Les Ethiopiens face aux musulmans
En 1150, Aksoum perd sa prédominance, victime de la prise du pouvoir par un chef militaire Agaou. Son Royaume des Zagwé est centré autour de Roha, dans la province montagneuse de Lasta, au sud du Tigré. Le roi Lalibela (dont le nom sera donné à la ville) y fait construire une dizaine d’églises troglodytes, afin de vaincre les réticences de l’abouna, le chef de l’église orthodoxe éthiopienne qui dépend du patriarche d’Alexandrie et considère les Zagwé comme des usurpateurs. Ayant renforcé son armée, la nouvelle dynastie accroît la taille de son royaume par la conquête de nouveaux territoires au sud du lac Tana et du plateau du Choa. Au milieu du XIIIème siècle, elle ouvre aussi une nouvelle route commerciale en direction de Zeila. Le coup est rude pour le petit sultanat de Dahlak qui perd son monopole et qui, à la même époque, peine à maintenir son indépendance face aux Rassoulides du Yémen.

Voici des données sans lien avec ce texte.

Lemma alloc_all_spec vs pm : let '(pm', ps) := alloc_all vs pm in allocates vs pm pm' ps.
Proof.
  unfold alloc_all.
  enough (forall vs0 pm0 ps0, allocates vs0 pm pm0 ps0 ->
    let '(pm', ps) := fold_left (fun st v => let '(p, pm) := alloc st.1 v in (pm, st.2 ++ [p])) vs (pm0, ps0) in
    allocates (vs0 ++ vs) pm pm' ps) as H.
  { apply (H [] pm []). split; try done; [apply NoDup_nil_2 |].
    intros q Hq. by apply not_elem_of_nil in Hq. }
  induction vs as [|v vs IH]; intros vs0 pm0 ps0 H0; cbn [fold_left]; [by rewrite app_nil_r|].
  replace (vs0 ++ v :: vs) with ((vs0 ++ [v]) ++ vs) by by rewrite <- app_assoc.
  destruct (alloc pm0 v) as [p pm1] eqn:E. cbn [fst snd]. apply IH. clear IH.
  assert (Hok1 : PM_ok pm -> PM_ok pm1).
  { intros Hok. pose proof (alloc_ok pm0 v (al_ok _ _ _ _ H0 Hok)) as Hok1. by rewrite E in Hok1. }
  unfold alloc in E. injection E as Ep Epm.
  assert (Hf : packets pm0 !! p = None) by (rewrite <- Ep; apply not_elem_of_dom, is_fresh).
  assert (Hpk : forall q, packets pm1 !! q = if decide (q = p) then Some v else packets pm0 !! q).
  { intros q. rewrite <- Epm, Ep. cbn. case_decide as Hq; [subst; by rewrite lookup_insert_eq|].
    by rewrite lookup_insert_ne. }
  destruct H0 as [_ Hn Hs Hnd Hfr Hv Ho Hlg].
  assert (Hnin : p ∉ ps0).
  { intros (i & Hi)%list_elem_of_lookup. destruct (Forall2_lookup_l _ _ _ _ _ Hv Hi) as (w & _ & Hw). congruence. }
  rewrite Epm, Ep. split; try done.
  - by rewrite <- Epm.
  - by rewrite <- Epm.
  - apply NoDup_app. split_and!; [done | | apply NoDup_singleton]. intros q Hq ->%list_elem_of_singleton. done.
  - intros q [Hq| ->%list_elem_of_singleton]%elem_of_app; [by apply Hfr|]. by rewrite <- Ho.
  - apply Forall2_app; [|constructor; [by rewrite Hpk, decide_True | constructor]].
    eapply Forall2_impl; [exact Hv|]. intros q w Hq. cbn in *. rewrite Hpk. case_decide; [congruence | done].
  - intros q Hq. apply not_elem_of_app in Hq as [Hq1 Hq2%not_elem_of_cons]. rewrite Hpk, decide_False by naive_solver.
    by apply Ho.
  - by rewrite <- Epm.
Qed.

(** ** The invariant *)

Definition maxPacket : Z := 2 ^ 17.

(** Every data packet's content is acknowledged or carried by a packet in [out]. *)
Definition items_ok (pm : PacketManager) (out : list ptr) : Prop :=
  forall p x, sp_Probe (deref pm p) = false -> carries (deref pm p) x ->
    exists q, sp_Probe (deref pm q) = false /\ carries (deref pm q) x /\
      (sp_IsAcked (deref pm q) = true \/ q ∈ out).

Definition size_ok (v : SentPacket) : Prop :=
  0 <= sp_Size v <= maxPacket /\ (sp_Probe v = true -> sp_Size v <= MaxDatagramSize).

(** The size is that of the encoded packet. *)
Definition sized (hdr : nat) (v : SentPacket) : Prop :=
  sp_Size v = Z.of_nat (hdr + sum_list (FrameLen <$> sp_Frames v)).

Definition sizes_ok (hdr : nat) (pm : PacketManager) : Prop :=
  forall p, size_ok (deref pm p) /\ (is_Some (packets pm !! p) -> sized hdr (deref pm p)).

Definition header (c : Connection) : nat := (18 + Len (remoteCID c) + Len (localCID c))%nat.

(** A lost or split packet not yet sent again. *)
Definition live (pm : PacketManager) (p : ptr) : Prop :=
  is_Some (packets pm !! p) /\ sp_Probe (deref pm p) = false /\ sp_IsAcked (deref pm p) = false.

Definition queue (c : Connection) : list ptr := lostQueue (loss c).

(** [hand] are packets taken out of tracking whose bytes still count in
    flight, in the middle of an operation; [exact] says that the count is
    exact, not only a lower bound of what is tracked. *)
Record Good (exact : bool) (hand : list ptr) (c : Connection) : Prop := {
  g_pm : PM_ok (c_pm c);
  g_next : nextSeq (c_pm c) = issued c;
  g_nodup : NoDup (tracked (c_pm c) ++ queue c ++ hand);
  g_live : forall p, p ∈ queue c ++ hand -> live (c_pm c) p;
  g_sizes : sizes_ok (header c) (c_pm c);
  g_flight : 0 <= inflight (c_cc c) <= total (load (c_pm c)) (tracked (c_pm c) ++ hand);
  g_exact : exact = true -> inflight (c_cc c) = total (load (c_pm c)) (tracked (c_pm c) ++ hand);
  g_items : items_ok (c_pm c) (tracked (c_pm c) ++ queue c ++ hand);
  g_mtu : MTU_ok (c_mtu c);
  g_cids : (Len (localCID c) <= 20)%nat /\ (Len (remoteCID c) <= 20)%nat
}.

(** The packets of the queue are allocated. *)
Definition stored (c : Connection) : Prop := forall p, p ∈ queue c -> is_Some (packets (c_pm c) !! p).

(** Calls that change nothing of a packet once it is sent. *)
Definition loads (pm pm' : PacketManager) : Prop :=
  forall q, is_Some (packets pm !! q) -> is_Some (packets pm' !! q) /\ same_load (deref pm q) (deref pm' q).

#[export] Instance loads_preorder : PreOrder loads.
Proof.
  split; [by intros pm q|]. intros a b c H1 H2 q Hq. destruct (H1 q Hq) as [S1 (A1 & A2 & A3 & A4 & A5)].
  destruct (H2 q S1) as [S2 (B1 & B2 & B3 & B4 & B5)]. split; [done|]. unfold same_load. split_and!; congruence.
Qed.

Lemma insert_loads pm pm' p v : packets pm' = <[p := v]> (packets pm) -> same_load (deref pm p) v -> loads pm pm'.
Proof.
  intros E Hv q Hq. unfold deref. rewrite E. destruct (decide (q = p)) as [->|Hne].
  - rewrite lookup_insert_eq, lookup_total_insert_eq. eauto.
  - by rewrite lookup_insert_ne, lookup_total_insert_ne.
Qed.

(** The probe timer is armed while bytes are in flight. *)
Definition Armed (c : Connection) : Prop := 0 < inflight (c_cc c) -> ptoTimer (c_cc c) <> None.

(** The resend queue is not stuck: it is empty, or the pacer's timer will
    resume it, or its first packet does not fit the congestion window. *)
Definition Draining (c : Connection) : Prop :=
  queue c = [] \/ lostTimer (loss c) <> None \/
  exists p rest, queue c = p :: rest /\
    cwnd (c_cc c) < inflight (c_cc c) + sp_Size (deref (c_pm c) p).

(** Between operations ([Calm]) no packet is in hand and the queue drains; in
    the middle of one ([Busy]) neither need be so. *)
Inductive phase := Calm | Busy (hand : list ptr).

Definition hand_of (ph : phase) : list ptr := match ph with Calm => [] | Busy h => h end.

(** The invariant holds until the connection closes, as long as the sequence
    numbers have not wrapped around. *)
Definition Inv (exact : bool) (ph : phase) (c : Connection) : Prop :=
  issued c < 2 ^ 32 -> closeCh (life c) = false ->
  Good exact (hand_of ph) c /\ Armed c /\ (ph = Calm -> Draining c).

Definition later (c c' : Connection) : Prop :=
  issued c <= issued c' /\ (closeCh (life c) = true -> closeCh (life c') = true).

#[export] Instance later_preorder : PreOrder later.
Proof. split; [by split; [lia|] | intros a b c [] []; split; [lia | auto]]. Qed.

(** [c'] comes after [c], and the invariant is carried over. *)
Definition keeps (exact : bool) (ph ph' : phase) (c c' : Connection) : Prop :=
  later c c' /\ (Inv exact ph c -> Inv exact ph' c').

Lemma keeps_refl e ph c : keeps e ph ph c c.
Proof. split; [reflexivity | auto]. Qed.

Lemma keeps_trans e h1 h2 h3 a b c : keeps e h1 h2 a b -> keeps e h2 h3 b c -> keeps e h1 h3 a c.
Proof. intros [L1 H1] [L2 H2]. split; [by etransitivity | auto]. Qed.

Lemma keeps_busy e c : keeps e Calm (Busy []) c c.
Proof. split; [reflexivity|]. intros HI Hi Hc. destruct (HI Hi Hc) as (? & ? & _). by split_and!. Qed.

(** From the state where the invariant says something. *)
Lemma keeps_open e ph ph' c c' : later c c' ->
  (issued c' < 2 ^ 32 -> closeCh (life c') = false -> closeCh (life c) = false ->
   Good e (hand_of ph) c -> Armed c -> (ph = Calm -> Draining c) ->
   Good e (hand_of ph') c' /\ Armed c' /\ (ph' = Calm -> Draining c')) -> keeps e ph ph' c c'.
Proof.
  intros [L1 L2] H. split; [done|]. intros HI Hi Hc.
  assert (closeCh (life c) = false) as Hc0 by (destruct (closeCh (life c)); [by rewrite L2 in Hc | done]).
  destruct (HI ltac:(lia) Hc0) as (? & ? & ?). by apply H.
Qed.

(** What keeps the queue draining: it and its timer, the loads and the window
    stay, and no bytes leave flight. *)
Record steady (c c' : Connection) : Prop := {
  st_queue : queue c' = queue c;
  st_timer : lostTimer (loss c') = lostTimer (loss c);
  st_loads : loads (c_pm c) (c_pm c');
  st_cwnd : cwnd (c_cc c') = cwnd (c_cc c);
  st_flight : inflight (c_cc c) <= inflight (c_cc c')
}.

Le royaume des Zagoué s’effondre en 1270, victime de la révolte de Yekouno Amlak, un Amhara du sud du Lasta qui se présente comme l’héritier légitime des souverains aksoumites et comme un descendant du roi Salomon et de la reine de Saba. Soutenue par les grands monastères, sa dynastie Salomonide instaure un royaume, sans capitale fixe, dans lequel la langue amharique remplace le guèze. Celui disparaît comme langue parlée, mais va subsister comme langue liturgique des Églises orthodoxes et catholiques d’Éthiopie et d’Érythrée. Portant le titre de négus, les souverains Salomonides guerroient sans relâche contre le royaume juif de Simien, mais aussi contre les États musulmans qui les entourent, comme le royaume Hadya, au sud du Nil bleu, et surtout le sultanat d’Ifat, établi au XIIIème siècle à Harar : ayant pris le dessus sur celui de Choa, ce sultanat dirigé par une dynastie Afar contrôle le port de Zeila, où s’échangent les produits d’Éthiopie (or, esclaves…) et ceux d’Arabie, d’Égypte et de l’océan Indien (épices, perles…). Dans les années 1330, les Négus parviennent à imposer le paiement d’un tribut à Ifat et étendent leur territoire jusqu’au sud du haut plateau central, au détriment des populations païennes du Nil bleu. En 1332, l’Empereur fait aussi campagne contre les musulmans du littoral, dont le prosélytisme l’inquiète. C’est ainsi que les régions aujourd’hui érythréennes de Hamasien et d’Akele Guzai tombent dans le giron éthiopien, tandis qu’un nouvel État Beja – le royaume Belew – succède aux précédents dans les basses terres de l’ouest érythréen et de l’est soudanais. En 1415, les Solomonides parviennent même à chasser la dynastie régnante d’Ifat qui se réfugie au Yémen, avant de réoccuper ses terres vingt ans plus tard : l’État prend alors le nom de sultanat d’Adal (ou de Barr Sa’d ad-Din) du nom d’une de plus importantes tribus Afar, les Ad’ali.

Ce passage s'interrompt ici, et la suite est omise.